No es óbice a lo anterior, el hecho de que este Tribunal Colegiado mediante ejecutoria de fecha once de agosto de mil novecientos noventa y nueve, dictada en el juicio de garantías número DT.566/99, promovido por Roberto Morales Escalona en contra del diverso laudo de fecha veintisiete de abril del referido año, hubiere concedido el amparo solicitado por el quejoso, para el efecto de que la responsable dejara insubsistente el fallo combatido y pronunciara otro, en el cual, partiendo de la aceptación del demandado de la categoría del actor como trabajador de confianza, con plenitud de jurisdicción se pronunciara como correspondiera; atento que dicha determinación únicamente vinculaba al tribunal responsable a pronunciarse respecto a que el Ayuntamiento había aceptado la existencia de la relación laboral con el accionante, sin constreñirle a determinar que la categoría del actor era de confianza, pues en ese aspecto se le dejó plenitud de jurisdicción.
En las apuntadas condiciones, al demostrarse infracción a los artículos 8o., 9o. y 10 de la Ley del Trabajo de los Servidores Públicos del Estado y Municipios y, por ende, existir violación a la garantía individual contenida en el artículo 14 de la Constitución Política de los Estados Unidos Mexicanos, se impone conceder el amparo y protección de la Justicia Federal que solicita el quejoso, para el efecto de que la responsable deje insubsistente el laudo reclamado en dicha parte y hecho lo anterior, con plenitud de jurisdicción resuelva lo que en derecho proceda, sin perjuicio de reiterar las absoluciones decretadas y que no fueron motivo de estudio en el presente juicio de garantías.

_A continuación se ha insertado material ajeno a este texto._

#[global] Instance dispatch_key_dec (S_ : signature_t) (k : string) :
  Decision (dispatch_key S_ k).
Proof. unfold dispatch_key. apply _. Defined.

(** ** Concrete tables, generics and call frames *)

Module Examples.

Definition mk_method (k : nat) : SEXP :=
  CLOSXP {| FORMALS := ["x"; "y"]; BODY := k |} [].
Definition m1 := mk_method 1.
Definition m2 := mk_method 2.
Definition m3 := mk_method 3.

(** The table [{dog: {cat: m1, ANY: m2}, ANY: {ANY: m3}}]. *)
Definition speak_heap : heap :=
  {[ 0 := {[ "dog" := ENVSXP 1; "ANY" := ENVSXP 2 ]};
     1 := {[ "cat" := m1; "ANY" := m2 ]};
     2 := {[ "ANY" := m3 ]} ]}.

Definition mk_generic (methods : SEXP) : SEXP :=
  CLOSXP {| FORMALS := ["x"; "y"]; BODY := 0 |}
    [("class", STRSXP ["R7_generic"; "function"]);
     ("name", STRSXP ["speak"]);
     ("dispatch_args", STRSXP ["x"; "y"]);
     ("methods", methods)].
Definition speak : SEXP := mk_generic (ENVSXP 0).

(** A method registered one level too high: [{dog: m1}] under a generic
    with two dispatch arguments. *)
Definition shallow_heap : heap := {[ 0 := {[ "dog" := m1 ]} ]}.

(** A table whose only child is the table itself. *)
Definition cyclic_heap : heap := {[ 0 := {[ "dog" := ENVSXP 0 ]} ]}.

(** Objects carry their class list in the class attribute; the collaborator
    of the examples returns it. *)
Definition object (klass : list string) : SEXP :=
  VECSXP [] [("class", STRSXP klass)].
Definition ex_obj_dispatch (v : SEXP) : outcome (list string) :=
  match Rf_getAttrib v "class" with
  | STRSXP k => Ret k
  | _ => Raise "obj_dispatch"
  end.

(** A super-shim: the true value and the class list to dispatch on. *)
Definition super (true_val : SEXP) (cl : list string) : SEXP :=
  VECSXP [true_val; STRSXP cl] [("class", STRSXP ["R7_super"])].

(** Expressions are calls of constant functions named after what they
    return. *)
Definition ex_eval_code (code env : SEXP) : outcome SEXP :=
  match code with
  | LANGSXP [SYMSXP "a_dog"] => Ret (object ["dog"; "animal"])
  | LANGSXP [SYMSXP "a_cat"] => Ret (object ["cat"; "animal"])
  | LANGSXP [SYMSXP "a_bird"] => Ret (object ["bird"; "animal"])
  | LANGSXP [SYMSXP "super_dog"] =>
      Ret (super (object ["dog"; "animal"]) ["animal"])
  | _ => Raise "eval"
  end.

Definition ex_method_lookup_error (name args : SEXP) (s : signature_t) : outcome SEXP :=
  Raise "Can't find method for generic".

(** The method is applied by the host; the examples stop at the call. *)
Definition ex_apply_closure (m : SEXP) (args : list cell) (envir : addr) : M SEXP :=
  mret m.

Definition thunk (f : string) : promise :=
  Promise R_UnboundValue (LANGSXP [SYMSXP f]) (ENVSXP 20).

(** The frame of a call [speak(x, y)], at address 10. *)
Definition call_world (x y : SEXP) (ps : gmap addr promise) : world :=
  World (<[10 := {[ "x" := x; "y" := y ]}]> speak_heap) ps [].

Definition w_dog_cat : world :=
  call_world (PROMSXP 0) (PROMSXP 1) {[ 0 := thunk "a_dog"; 1 := thunk "a_cat" ]}.
Definition w_super_cat : world :=
  call_world (PROMSXP 0) (PROMSXP 1) {[ 0 := thunk "super_dog"; 1 := thunk "a_cat" ]}.
Definition w_dog_missing : world :=
  call_world (PROMSXP 0) R_MissingArg {[ 0 := thunk "a_dog" ]}.

(** The signature builder run on the frame of a call of [speak]. *)
Definition built (w : world) : outcome (signature_t * list cell) * world :=
  build_signature (pure_thunks ex_eval_code) ex_obj_dispatch speak 10 w.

Por lo expuesto y fundado, además, en los artículos 103, fracción I y 107, fracciones III y V de la Constitución General de la República; 46, 158, 184 y 190 de la Ley de Amparo; es de resolverse y se resuelve:
ÚNICO.-Para el efecto precisado en la última parte del considerando que antecede, la Justicia de la Unión ampara y protege a Roberto Morales Escalona, contra la autoridad y respecto del acto que quedaron precisados en el resultando primero de la presente ejecutoria.
Notifíquese; con testimonio de esta resolución, vuelvan los autos a su lugar de origen; háganse las anotaciones correspondientes y, en su oportunidad, archívese el expediente.
Así, por unanimidad de votos, lo resolvió el Tribunal Colegiado en Materia de Trabajo del Segundo Circuito que integran los Magistrados, Alejandro Sosa Ortiz, Salvador Bravo Gómez y Fernando Narváez Barker, siendo relator el primero de los nombrados.
Nota: La tesis de rubro: "DERECHOS DE LOS TRABAJADORES, LIMITACIONES A LOS. INVOCACIÓN INNECESARIA." citada en esta ejecutoria, aparece publicada con el número 138, en el Apéndice al Semanario Judicial de la Federación 1917-1995, Tomo V, Materia del Trabajo, página 95.